Confidence Interval Formulas

Confidence intervals are essential for estimating population parameters based on sample data. They provide a range of values where the true parameter likely falls, helping in decision-making across various fields like business, science, and social research.

1. Confidence Interval for Population Mean (known population standard deviation)

   • Uses the Z-distribution to calculate the interval.
   • Formula: ( \bar{x} \pm Z_{\alpha/2} \left( \frac{\sigma}{\sqrt{n}} \right) ).
   • Requires knowledge of the population standard deviation ((\sigma)).
   • Provides a range where the true population mean is likely to fall with a specified confidence level.

2. Confidence Interval for Population Mean (unknown population standard deviation)

   • Uses the t-distribution due to the unknown standard deviation.
   • Formula: ( \bar{x} \pm t_{\alpha/2, df} \left( \frac{s}{\sqrt{n}} \right) ).
   • Requires sample standard deviation ((s)) and degrees of freedom ((df = n - 1)).
   • More conservative than the Z-interval, especially for small sample sizes.

3. Confidence Interval for Population Proportion

   • Uses the normal approximation for the sampling distribution of proportions.
   • Formula: ( \hat{p} \pm Z_{\alpha/2} \sqrt{\frac{\hat{p}(1 - \hat{p})}{n}} ).
   • Requires a sufficiently large sample size to ensure normality (np and n(1-p) both > 5).
   • Provides a range for the true population proportion with a specified confidence level.

4. Confidence Interval for Difference Between Two Population Means (independent samples)

   • Compares means from two independent groups.
   • Formula: ( (\bar{x}_1 - \bar{x}2) \pm Z{\alpha/2} \sqrt{\frac{\sigma_1^2}{n_1} + \frac{\sigma_2^2}{n_2}} ) (known (\sigma)) or t-distribution if unknown.
   • Assumes independent samples and normality of the sampling distribution.
   • Useful for hypothesis testing and comparing group differences.

5. Confidence Interval for Difference Between Two Population Proportions

   • Compares proportions from two independent groups.
   • Formula: ( (\hat{p}_1 - \hat{p}2) \pm Z{\alpha/2} \sqrt{\frac{\hat{p}_1(1 - \hat{p}_1)}{n_1} + \frac{\hat{p}_2(1 - \hat{p}_2)}{n_2}} ).
   • Requires both sample sizes to be large enough for normal approximation.
   • Helps assess the difference in proportions between two groups.

6. Confidence Interval for Paired Differences

   • Used for dependent samples (e.g., before-and-after studies).
   • Formula: ( \bar{d} \pm t_{\alpha/2, df} \left( \frac{s_d}{\sqrt{n}} \right) ), where (\bar{d}) is the mean of the differences.
   • Assumes the differences are normally distributed.
   • Focuses on the mean difference rather than individual group means.
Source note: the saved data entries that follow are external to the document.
Module SamplingFacts.
Import Py Scalar Nufft Gaussian GaussianSampling PyFacts NufftFacts.
Import MasksMore NufftMore.
Local Open Scope R_scope.

Lemma entry_at_set2 (a : list (list R)) (i j : nat) (v : R) (n m : Z) :
  has_shape n m a -> (0 < n)%Z -> (0 < m)%Z ->
  (Z.of_nat i < n)%Z -> (Z.of_nat j < m)%Z ->
  entry (at_set2 a 0 0 v) i j =
    if (i =? 0)%nat && (j =? 0)%nat then Some v else entry a i j.
Proof.
  intros [Hn Hm] Hn0 Hm0 Hi Hj. unfold entry, at_set2.
  rewrite nth_error_at_update_at by lia.
  destruct (nth_error a i) as [r|] eqn:Er;
    [ | apply nth_error_None in Er; lia ].
  rewrite Forall_forall in Hm. specialize (Hm r (nth_error_In _ _ Er)).
  destruct i as [|i].
  - change (Z.of_nat 0 =? 0)%Z with true. cbn [option_map andb Nat.eqb].
    rewrite nth_error_at_update_at by lia.
    destruct j as [|j].
    + change (Z.of_nat 0 =? 0)%Z with true. cbv iota.
      destruct r as [|x r]; [ simpl in Hm; lia | reflexivity ].
    + replace (Z.of_nat (S j) =? 0)%Z with false
        by (symmetry; apply Z.eqb_neq; lia).
      reflexivity.
  - replace (Z.of_nat (S i) =? 0)%Z with false
      by (symmetry; apply Z.eqb_neq; lia).
    reflexivity.
Qed.

(** X25: the noise that [sample] adds has no zero mode: item [(0, 0)] of
    the scaled draw is zero whatever was drawn there, and every other item
    is the draw times the square root of [N_pix] times the variance. *)
Theorem sampled_noise_has_no_zero_mode
  (PRNGKeyArray : Type) (jr_normal : PRNGKeyArray -> Z * Z -> list (list R))
  (padded_frequency_grid_in_angstroms : AbstractPipeline -> list (list (R * R)))
  (self : IndependentFourierGaussian) (key : PRNGKeyArray) (n m : Z) :
  (0 < n)%Z -> (0 < m)%Z ->
  has_shape n m (padded_frequency_grid_in_angstroms (pipeline self)) ->
  has_shape n m
    (jr_normal key (shape2 (padded_frequency_grid_in_angstroms (pipeline self)))) ->
  entry (scaled_normal PRNGKeyArray jr_normal padded_frequency_grid_in_angstroms
           self key) 0 0 = Some 0
  /\ forall (i j : nat) (f : R * R) (d : R),
      (i, j) <> (0%nat, 0%nat) ->
      entry (padded_frequency_grid_in_angstroms (pipeline self)) i j = Some f ->
      entry (jr_normal key
               (shape2 (padded_frequency_grid_in_angstroms (pipeline self)))) i j
        = Some d ->
      entry (scaled_normal PRNGKeyArray jr_normal padded_frequency_grid_in_angstroms
               self key) i j
        = Some (sqrt (IZR (prod_shape (padded_shape (pipeline self)))
                      * variance self f) * d).
Proof.
  intros Hn Hm Hfreqs Hdraw. unfold scaled_normal.
  set (freqs := padded_frequency_grid_in_angstroms (pipeline self)) in *.
  set (draw := jr_normal key (shape2 freqs)) in *.
  set (N_pix := IZR (prod_shape (padded_shape (pipeline self)))).
  assert (Hin : forall (i j : nat) (x : R), entry draw i j = Some x ->
                  (Z.of_nat i < n)%Z /\ (Z.of_nat j < m)%Z).
  { intros i j x Hx. destruct Hdraw as [Hdn Hdm]. unfold entry in Hx.
    destruct (nth_error draw i) as [r|] eqn:Er; [ | discriminate ].
    rewrite Forall_forall in Hdm. specialize (Hdm r (nth_error_In _ _ Er)).
    assert (nth_error draw i <> None) by congruence.
    assert (nth_error r j <> None) by congruence.
    rewrite nth_error_Some in *. lia. }
  assert (Hstd : forall i j f, entry freqs i j = Some f ->
             entry (map (map (fun f => sqrt (N_pix * variance self f))) freqs) i j
             = Some (sqrt (N_pix * variance self f))).
  { intros i j f Hf. unfold entry in *. rewrite nth_error_map.
    destruct (nth_error freqs i); [ | discriminate ]. simpl.
    now rewrite nth_error_map, Hf. }
  split.
  - destruct Hfreqs as [Hfn Hfm].
    destruct (entry freqs 0 0) as [f|] eqn:Ef.
    + rewrite (entry_zip2 Rmult _ _ 0 0 _ 0 (Hstd 0%nat 0%nat f Ef)).
      * f_equal. ring.
      * rewrite (entry_at_set2 draw 0 0 0 n m Hdraw) by (simpl; lia). reflexivity.
    + exfalso. unfold entry in Ef.
      destruct (nth_error freqs 0) as [r|] eqn:Er.
      * rewrite Forall_forall in Hfm. specialize (Hfm r (nth_error_In _ _ Er)).
        apply nth_error_None in Ef. lia.
      * apply nth_error_None in Er. lia.
  - intros i j f d Hij Hf Hd.
    destruct (Hin i j d Hd) as [Hi Hj].
    apply entry_zip2; [ now apply Hstd | ].
    rewrite (entry_at_set2 draw i j 0 n m Hdraw) by lia.
    destruct i as [|i], j as [|j]; simpl; try exact Hd. now elim Hij.
Qed.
7. Confidence Interval for Population Variance

   • Estimates the variance of a population based on sample data.
   • Formula: ( \left( \frac{(n-1)s^2}{\chi^2_{\alpha/2, df}}, \frac{(n-1)s^2}{\chi^2_{1-\alpha/2, df}} \right) ).
   • Uses the chi-squared distribution for the interval.
   • Requires a normally distributed population for valid results.

8. Confidence Interval for Ratio of Two Population Variances (F-distribution)

   • Compares variances from two independent samples.
   • Formula: ( \left( \frac{s_1^2}{s_2^2} \cdot F_{\alpha/2, df_1, df_2}, \frac{s_1^2}{s_2^2} \cdot F_{1-\alpha/2, df_1, df_2} \right) ).
   • Assumes both populations are normally distributed.
   • Useful for assessing the equality of variances in hypothesis testing.

9. Confidence Interval for Correlation Coefficient

   • Estimates the range of the true correlation between two variables.
   • Uses Fisher's z-transformation for the interval.
   • Formula: ( z' \pm Z_{\alpha/2} \cdot \frac{1}{\sqrt{n-3}} ), where ( z' ) is the Fisher transformation of the correlation coefficient.
   • Assumes a linear relationship and normally distributed variables.

10. Confidence Interval for Regression Slope

    • Estimates the slope of the regression line in a linear relationship.
    • Formula: ( b_1 \pm t_{\alpha/2, df} \cdot SE(b_1) ), where ( SE(b_1) ) is the standard error of the slope.
    • Assumes linearity, independence, and normally distributed residuals.
    • Provides insight into the strength and direction of the relationship between variables.